Where do I even begin with this incredible soul? Four years ago at the very first Promoting Passion Convention put on by Brooke Shaden, I had the wonderful opportunity of meeting Amani AlShaali. However, it was not until the following year that I really got to know her and got to see just how incredible she is.
Not only is Amani a wonderful photography with so much talent, she is one of the sweetest and most considerate people I know. Her heart is pure gold and her hugs are the absolute best thing on earth. So without further ado, I give you my friend and my soul sister, Amani AlShaali.
1. Tell me a little bit about yourself.
I’m a 28 year old photographer currently based in Abu Dhabi, United Arab Emirates. I got my bachelor’s degree back in 2012 in Interior Design and worked as an interior designer for about 5 years, mainly working on yacht interiors, while doing photography too. I’ve been a photographer, professionally, for about 6 years now and over the last couple of years I branched out into shooting wedding portraits, family portraits, and some commercial photography (fashion, look-books, and jewelry). I got married in January to my best friend, who’s also a photographer, and we have a precious doggo named Ash (a mini-schnauzer).

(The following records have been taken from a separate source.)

Definition run_pre_tool_command (command_line : string) (e : HookEvent) (tool_input_json : string) (w : W)
    : W * GateDecision :=
  let '(w, o) := ask_command out command_line e tool_input_json w in (w, command_decision o).

Definition run_pre_tool_target (command_line : string) (e : HookEvent) (tool_name tool_input_json : string) (w : W)
    : W * GateDecision :=
  match hook_target command_line with
  | Target_Http url => run_http_pre_tool_gate url e w
  | Target_Prompt instruction => run_prompt_pre_tool_gate instruction e tool_name tool_input_json w
  | Target_Command command => run_pre_tool_command command e tool_input_json w
  end.

(** The loop of [run_pre_tool_gate]: later targets still run after one has blocked. *)
Fixpoint run_targets (lines : list string) (e : HookEvent) (tool_name tool_input_json : string)
    (decision : GateDecision) (w : W) : W * GateDecision :=
  match lines with
  | [] => (w, decision)
  | line :: lines =>
      let '(w, current) := run_pre_tool_target line e tool_name tool_input_json w in
      let decision := match current, decision with Hook_Block _, Hook_Allow => current | _, _ => decision end in
      run_targets lines e tool_name tool_input_json decision w
  end.

Definition pre_tool_event (session_id : string) (working_dir : option string) (tool_name tool_input_json : string) : HookEvent :=
  let e := event_field "TOOL_INPUT" (truncate_bytes tool_input_json TOOL_INPUT_ENV_LIMIT)
             (event_field "TOOL_NAME" tool_name (event_session_id session_id (event_new "pre_tool"))) in
  match working_dir with Some cwd => event_cwd cwd e | None => e end.

Definition run_pre_tool_gate (c : HookConfig) (session_id : string) (working_dir : option string)
    (tool_name tool_input_json : string) (w : W) : W * GateDecision :=
  let command_lines := hook_commands c "pre_tool" in
  if is_nil command_lines then (w, Hook_Allow)
  else run_targets command_lines (pre_tool_event session_id working_dir tool_name tool_input_json)
         tool_name tool_input_json Hook_Allow w.
End world.
End gate.

(** ** What the gate decides *)

Lemma truncate_bytes_length s limit : String.length (truncate_bytes s limit) ≤ limit.
Proof.
  unfold truncate_bytes. destruct (Nat.leb_spec (String.length s) limit); [done|].
  destruct (back_up_spec s limit) as [[Hb _]|Hb]; rewrite str_length_take by lia; lia.
Qed.

Lemma truncate_bytes_cut s limit :
  limit < String.length s → ∃ t, t ≠ "" ∧ s = truncate_bytes s limit +:+ t.
Proof.
  intros Hlt. pose proof (truncate_bytes_length s limit) as Hle. revert Hle.
  unfold truncate_bytes. rewrite (proj2 (Nat.leb_gt _ _) Hlt). intros Hle.
  exists (str_drop (back_up s limit) s). rewrite str_take_drop. split; [|done]. intros E.
  pose proof (str_take_drop (back_up s limit) s) as Ht. rewrite E, str_app_nil_r in Ht. rewrite Ht in Hle. lia.
Qed.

2. What go you started in photography?
I’ve always loved photography. When I was in high school, I used to take portraits of people in my class, documenting family trips, and experimenting with self portraits. When I stumbled upon DeviantArt back in 2005-2006, I fell in love with conceptual photography. My biggest inspiration was Lara Jade’s self portraits, they always had this dark gothic vibe to them and that definitely influenced my style. Later on, in 2013, and while working as an interior designer, I attended Brooke Shaden’s workshop in Dubai and that’s when I realized that fine art photography is what I want to do for the rest of my life. My depression was at its worse then, and that workshop, and especially Brooke, gave me hope. So I started creating conceptual photography to heal.
3. Describe your workflow, what is unique about your process?

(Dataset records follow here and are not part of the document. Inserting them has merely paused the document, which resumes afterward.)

(* ===== verification/ToolRegistry.v ===== *)
(** * The tool registry (crates/arterm-app-core/src/tool/mod.rs, inflight.rs)

    [execute] runs a tool a model asks for: plan mode, the permission rules, the session's policy, the
    registry and the [pre_tool] hook may each refuse, then the tool runs and the context guard looks at
    its output.  A tool is an interface ([ToolImpl]); what it does, the clock, telemetry, the observers
    and the compaction manager act on a world [W] that is a parameter, as is the text of the guard's
    notices, which formats floating-point numbers. *)

From S2P Require Export Floats ToolTypes PermissionRules Hooks.

(** ** Plan mode, policies, calls in flight *)

Record SessionToolPolicy := MkPolicy {
  allowed_tools : option (gset string);
  disabled_tools : gset string;
}.

Definition tool_name_is_allowed (allowed : gset string) (name : string) : bool :=
  bool_decide (name ∈ allowed) || (bool_decide ("mcp" ∈ allowed) && starts_with "mcp__" name).

Definition tool_name_is_disabled (disabled : gset string) (name : string) : bool :=
  bool_decide (name ∈ disabled) || (bool_decide ("mcp" ∈ disabled) && starts_with "mcp__" name).

Definition PLAN_MODE_BLOCKED_TOOLS : list string :=
  ["edit"; "write"; "multiedit"; "patch"; "apply_patch"; "bash"; "monitor"; "open"].

Definition set_plan_mode (session_id : string) (enabled : bool) (modes : gmap string bool) : gmap string bool :=
  if enabled then <[session_id := true]> modes else delete session_id modes.

Definition is_plan_mode (session_id : string) (modes : gmap string bool) : bool :=
  default false (modes !! session_id).

Definition plan_mode_message (resolved : string) : string :=
  "Plan Mode is active: '" +:+ resolved
  +:+ "' is blocked. Present your plan and wait for the user to approve before making changes. Read-only "
  +:+ "tools (read, ls, agentgrep, websearch, webfetch, etc.) are still available.".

My workflow changes based on the kind of shoot I’m doing. So if I’m just having fun with a friend or model and shooting portraits, I’d have a general idea of the mood or theme I’m going for but I don’t go into it knowing exactly what images I’d get. Unlike when I shoot conceptual images, where I would usually sketch out the idea and know exactly what shots I need to get, especially if I know it’s going to be heavily photoshopped. The same goes for my client work too, everything is planned ahead of time – from poses and props to the lighting and setup.

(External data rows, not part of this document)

(* ===== verification/FileTools.v ===== *)
(** * The tools [edit], [write] and [multiedit] (crates/arterm-app-core/src/tool)

    Each tool checks its input, takes a checkpoint, writes, and reports.  The inputs are the
    deserialized parameters.  The line diff ([similar]), git, canonical paths, whether auto-commit is
    on, and the report about the configuration file are parameters.  [None] is a panic. *)


From S2P Require Export TextEdit AutoCommit.

Record EditInput := MkEditInput {
  ei_intent : option string;
  ei_file_path : string;
  ei_old_string : string;
  ei_new_string : string;
  ei_replace_all : bool;
}.

Record WriteInput := MkWriteInput {
  wi_intent : option string;
  wi_file_path : string;
  wi_content : string;
}.

Record EditOperation := MkEditOperation {
  eo_old_string : string;
  eo_new_string : string;
  eo_replace_all : bool;
}.

Record MultiEditInput := MkMultiEditInput {
  mi_file_path : string;
  mi_edits : list EditOperation;
}.

(** [intent.filter(|value| !value.trim().is_empty())] *)
Definition some_intent (intent : option string) : option string :=
  match intent with Some i => if is_empty (trim i) then None else Some i | None => None end.

(** ** One edit of a text *)

Definition replace_text (content old_string new_string : string) (all : bool) : string :=
  if all then replace_matches old_string new_string content else replace_first old_string new_string content.

(** The tests of [EditTool::execute] on the content: the new content and the number of occurrences, or
    the error; [None] is a panic. *)
Definition edit_content (p : EditInput) (content : string) : option (result (string * nat) string) :=
  let occurrences := count_matches (ei_old_string p) content in
  if occurrences =? 0 then
    let?? e := try_flexible_match content (ei_old_string p) (ei_file_path p) in Some (Err e)
  else if (1 <? occurrences) && negb (ei_replace_all p) then
    Some (Err ("old_string found " +:+ show_nat occurrences +:+ " times in the file. Either:" +:+ nl
               +:+ "1. Provide more context to make it unique, or" +:+ nl
               +:+ "2. Set replace_all: true to replace all occurrences"))
  else Some (Ok (replace_text content (ei_old_string p) (ei_new_string p) (ei_replace_all p), occurrences)).

(** One turn of the loop of [MultiEditTool::execute]: the text, what was applied and what failed. *)
Definition multi_step (i : nat) (e : EditOperation) (acc : string * list string * list string)
    : string * list string * list string :=
  let '(content, applied, failed) := acc in
  let label := "Edit " +:+ show_nat (i + 1) +:+ ": " in
  if String.eqb (eo_old_string e) (eo_new_string e)
  then (content, applied, failed ++ [label +:+ "old_string equals new_string"])
  else
    let occurrences := count_matches (eo_old_string e) content in
    if occurrences =? 0 then (content, applied, failed ++ [label +:+ "old_string not found"])
    else if (1 <? occurrences) && negb (eo_replace_all e)
    then (content, applied,
          failed ++ [label +:+ "found " +:+ show_nat occurrences +:+ " occurrences, use replace_all or be more specific"])
    else
      (replace_text content (eo_old_string e) (eo_new_string e) (eo_replace_all e),
       applied ++ [if eo_replace_all e then label +:+ "replaced " +:+ show_nat occurrences +:+ " occurrences"
                   else label +:+ "replaced 1 occurrence"],
       failed).

Fixpoint multi_edits (i : nat) (edits : list EditOperation) (acc : string * list string * list string)
    : string * list string * list string :=
  match edits with
  | [] => acc
  | e :: edits => multi_edits (S i) edits (multi_step i e acc)
  end.

Section tools.
Context {W : Type} `{!FileSystem W}.
Context (text_diff : string → string → Changes).
Context (git : string → list string → W → W * option string) (canonicalize : string → W → option string).
Context (auto_commit : W → bool).
(** [config_edit_notice(path, before, after)], which drops the cached configuration. *)
Context (config_edit_notice : string → string → string → W → W * option string).
Implicit Types (s : FileState W).

Definition run_auto_commit (tool_name : string) (ctx : ToolContext) (files : list string) s : FileState W * AutoCommitOutcome :=
  let '(w, o) := commit_touched git canonicalize (auto_commit (fst_world s)) (default "." (tc_working_dir ctx))
                   tool_name files (fst_world s) in
  (with_world w s, o).

(** The two notices at the end of a result. *)
Definition finish_body (body : string) (outcome : AutoCommitOutcome) (path before after : string) s : FileState W * string :=
  let body := append_notice body outcome in
  let '(w, notice) := config_edit_notice path before after (fst_world s) in
  (with_world w s, body +:+ default "" notice).

Definition edit_execute (p : EditInput) (ctx : ToolContext) s : option (FileState W * result ToolOutput string) :=
  if String.eqb (ei_old_string p) (ei_new_string p)
  then Some (s, Err "old_string and new_string must be different")
  else
    let path := resolve_path ctx (ei_file_path p) in
    if negb (fs_exists path (fst_world s)) then Some (s, Err ("File not found: " +:+ ei_file_path p))
    else match read_to_string path (fst_world s) with
    | Err e => Some (s, Err (io_text e))
    | Ok content =>
        let?? edited := edit_content p content in
        match edited with
        | Err e => Some (s, Err e)
        | Ok (new_content, occurrences) =>
            let start_line := find_line_number content (ei_old_string p) in
            let s := snapshot_and_record (tc_session_id ctx) path s in
            let '(w, written) := fs_write path new_content (fst_world s) in
            let s := with_world w s in
            match written with
            | Err e => Some (s, Err (io_text e))
            | Ok _ =>
                let diff := generate_diff start_line (text_diff (ei_old_string p) (ei_new_string p)) in
                let end_line := start_line + (length (lines (ei_new_string p)) - 1) in
                let s := publish (MkFileTouch (tc_session_id ctx) path Op_Edit (some_intent (ei_intent p))
                           (Some ("edited lines " +:+ show_nat start_line +:+ "-" +:+ show_nat end_line +:+ " ("
                                  +:+ show_nat occurrences +:+ " occurrence" +:+ (if occurrences =? 1 then "" else "s") +:+ ")"))
                           (build_file_touch_preview diff)) s in
                let '(s, outcome) := run_auto_commit "edit" ctx [path] s in
                let?? (from, to, shown) := extract_context new_content start_line end_line 3 in
                let body := "Edited " +:+ ei_file_path p +:+ ": replaced " +:+ show_nat occurrences +:+ " occurrence(s)"
                            +:+ nl +:+ diff +:+ nl +:+ nl +:+ "Context after edit (lines " +:+ show_nat from +:+ "-"
                            +:+ show_nat to +:+ "):" +:+ nl +:+ shown in
                let '(s, body) := finish_body body outcome path content new_content s in
                Some (s, Ok (with_title (ei_file_path p) (tool_output body)))
            end
        end
    end.

Definition write_execute (p : WriteInput) (ctx : ToolContext) s : FileState W * result ToolOutput string :=
  let path := resolve_path ctx (wi_file_path p) in
  let '(w, made) := match parent path with
                    | Some dir => if fs_exists dir (fst_world s) then (fst_world s, Ok tt) else fs_create_dir_all dir (fst_world s)
                    | None => (fst_world s, Ok tt)
                    end in
  let s := with_world w s in
  match made with
  | Err e => (s, Err (io_text e))
  | Ok _ =>
      let existed := fs_exists path (fst_world s) in
      let old_content := if existed then match read_to_string path (fst_world s) with Ok c => Some c | Err _ => None end else None in
      let s := snapshot_and_record (tc_session_id ctx) path s in
      let '(w, written) := fs_write path (wi_content p) (fst_world s) in
      let s := with_world w s in
      match written with
      | Err e => (s, Err (io_text e))
      | Ok _ =>
          let line_count := show_nat (length (lines (wi_content p))) in
          let diff := write_diff_summary (text_diff (default "" old_content) (wi_content p)) in
          let s := publish (MkFileTouch (tc_session_id ctx) path Op_Write (some_intent (wi_intent p))
                     (Some ((if existed then "overwrote file (" else "created new file (") +:+ line_count +:+ " lines)"))
                     (build_file_touch_preview diff)) s in
          let '(s, outcome) := run_auto_commit "write" ctx [path] s in
          let body :=
            if existed then "Updated " +:+ wi_file_path p +:+ " (" +:+ line_count +:+ " lines)"
                            +:+ (if is_empty diff then "" else ":") +:+ nl +:+ diff
            else "Created " +:+ wi_file_path p +:+ " (" +:+ line_count +:+ " lines):" +:+ nl
                 +:+ write_diff_summary (text_diff "" (wi_content p)) in
          let '(s, body) := finish_body body outcome path (default "" old_content) (wi_content p) s in
          (s, Ok (with_title (wi_file_path p) (tool_output body)))
      end
  end.

Definition report_list (title mark : string) (msgs : list string) : string :=
  if is_nil msgs then "" else title +:+ nl +:+ String.concat "" (map (λ m, "  " +:+ mark +:+ " " +:+ m +:+ nl) msgs).

Definition multiedit_execute (p : MultiEditInput) (ctx : ToolContext) s : FileState W * result ToolOutput string :=
  let path := resolve_path ctx (mi_file_path p) in
  if negb (fs_exists path (fst_world s)) then (s, Err ("File not found: " +:+ mi_file_path p))
  else match read_to_string path (fst_world s) with
  | Err e => (s, Err (io_text e))
  | Ok original =>
      let '(content, applied, failed) := multi_edits 0 (mi_edits p) (original, [], []) in
      let s := snapshot_and_record (tc_session_id ctx) path s in
      let '(w, written) := fs_write path content (fst_world s) in
      let s := with_world w s in
      match written with
      | Err e => (s, Err (io_text e))
      | Ok _ =>
          let '(s, outcome) := run_auto_commit "multiedit" ctx [path] s in
          let output := "Edited " +:+ mi_file_path p +:+ nl +:+ nl
                        +:+ report_list "Applied:" "✓" applied
                        +:+ (if is_nil failed then "" else nl +:+ report_list "Failed:" "✗" failed)
                        +:+ nl +:+ "Total: " +:+ show_nat (length applied) +:+ " applied, " +:+ show_nat (length failed)
                        +:+ " failed" +:+ nl
                        +:+ (if is_nil applied then ""
                             else nl +:+ "Diff:" +:+ nl +:+ multiedit_diff_summary (text_diff original content)) in
          let '(s, output) := finish_body output outcome path original content s in
          (s, Ok (with_title (mi_file_path p) (tool_output output)))
      end
  end.
End tools.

4. What do you enjoy most about creating an image?
I think what I enjoy the most, and what feels like a win to me, is when I have an idea and I can see it clearly in my head, and it comes out exactly how I wanted it. It’s such a rewarding feeling.
5. What camera equipment do you use? What have you used in the past?
Right now I’m using a Canon 5D Mark 3, with an 85mm 1.2, a 50mm 1.4, and a 24-105. I use the 50 for conceptual photography, 85 for portraits, and the 24-105 for landscapes/stock images. I’ve been using the same camera since 2013, before that I had an old Canon that I don’t even think they make anymore.
6. Is there a certain theme you try to express in your work? What do you feel a need to share that?
My theme used to be centered around depression and the low points in my life, but just like everything else it’s constantly changing and evolving. I think with my newer work, I’ve been trying to explore the complexity of humans or what it means to be human. I think it’s important to share whatever it is we’re going through because there’s always someone somewhere out there who’s going through the exact same thing, who’s asking the exact same questions. And maybe we won’t ever find answers, but at least we’re asking those questions together.
7. Where do you find inspiration?
Music has always been one of my favorite places to find inspiration. Poetry, too. I think words, either in lyric-form or poetry, are so powerful and stimulating. Life, despite how hard it gets, is inspiring. I spend a lot of time in my head thinking about things that are happening in my life, and sometimes my brain would randomly come up with this strange visual representation of the situation I’m in. Sometimes that translates into conceptual images and sometimes it doesn’t. And of course, other photographers and artists that I follow on social media.
8. Out of your images, which is your personal favorite and why?
Across The Abyss – it’s an image that I created within my first year of doing fine art photography full time, and it was technically challenging as I only knew the basics of compositing and didn’t have much experience with photoshop. Getting it done, and getting it to look the way I wanted it to, made me feel so so proud. It was also one of my more hopeful images and it truly represented how I felt at the time: walking into the unknown, terrified of falling into the darkness, but doing it anyway because hope lies just on the other side.
9. What is the biggest piece of advice you have ever been given? What advice would you give your younger self, the you who just started creating?
It was never just one piece of advice I’ve been given that stuck with me, it’s little words from different people who matter a lot to me and to whom I have high regards, and a lot of it comes down to one thing: believing in myself, because they believe in me. But if I could give my younger self one piece of advice it would be to never, ever stop creating. Even when every photoshoot fails, and every idea feels stupid, do it anyway.
10. What do you hope people will take away from your images?
I hope that people would feel less alone, and know that we all have demons of different shapes and sizes. Sometimes they win the battles, but we’ll win the war.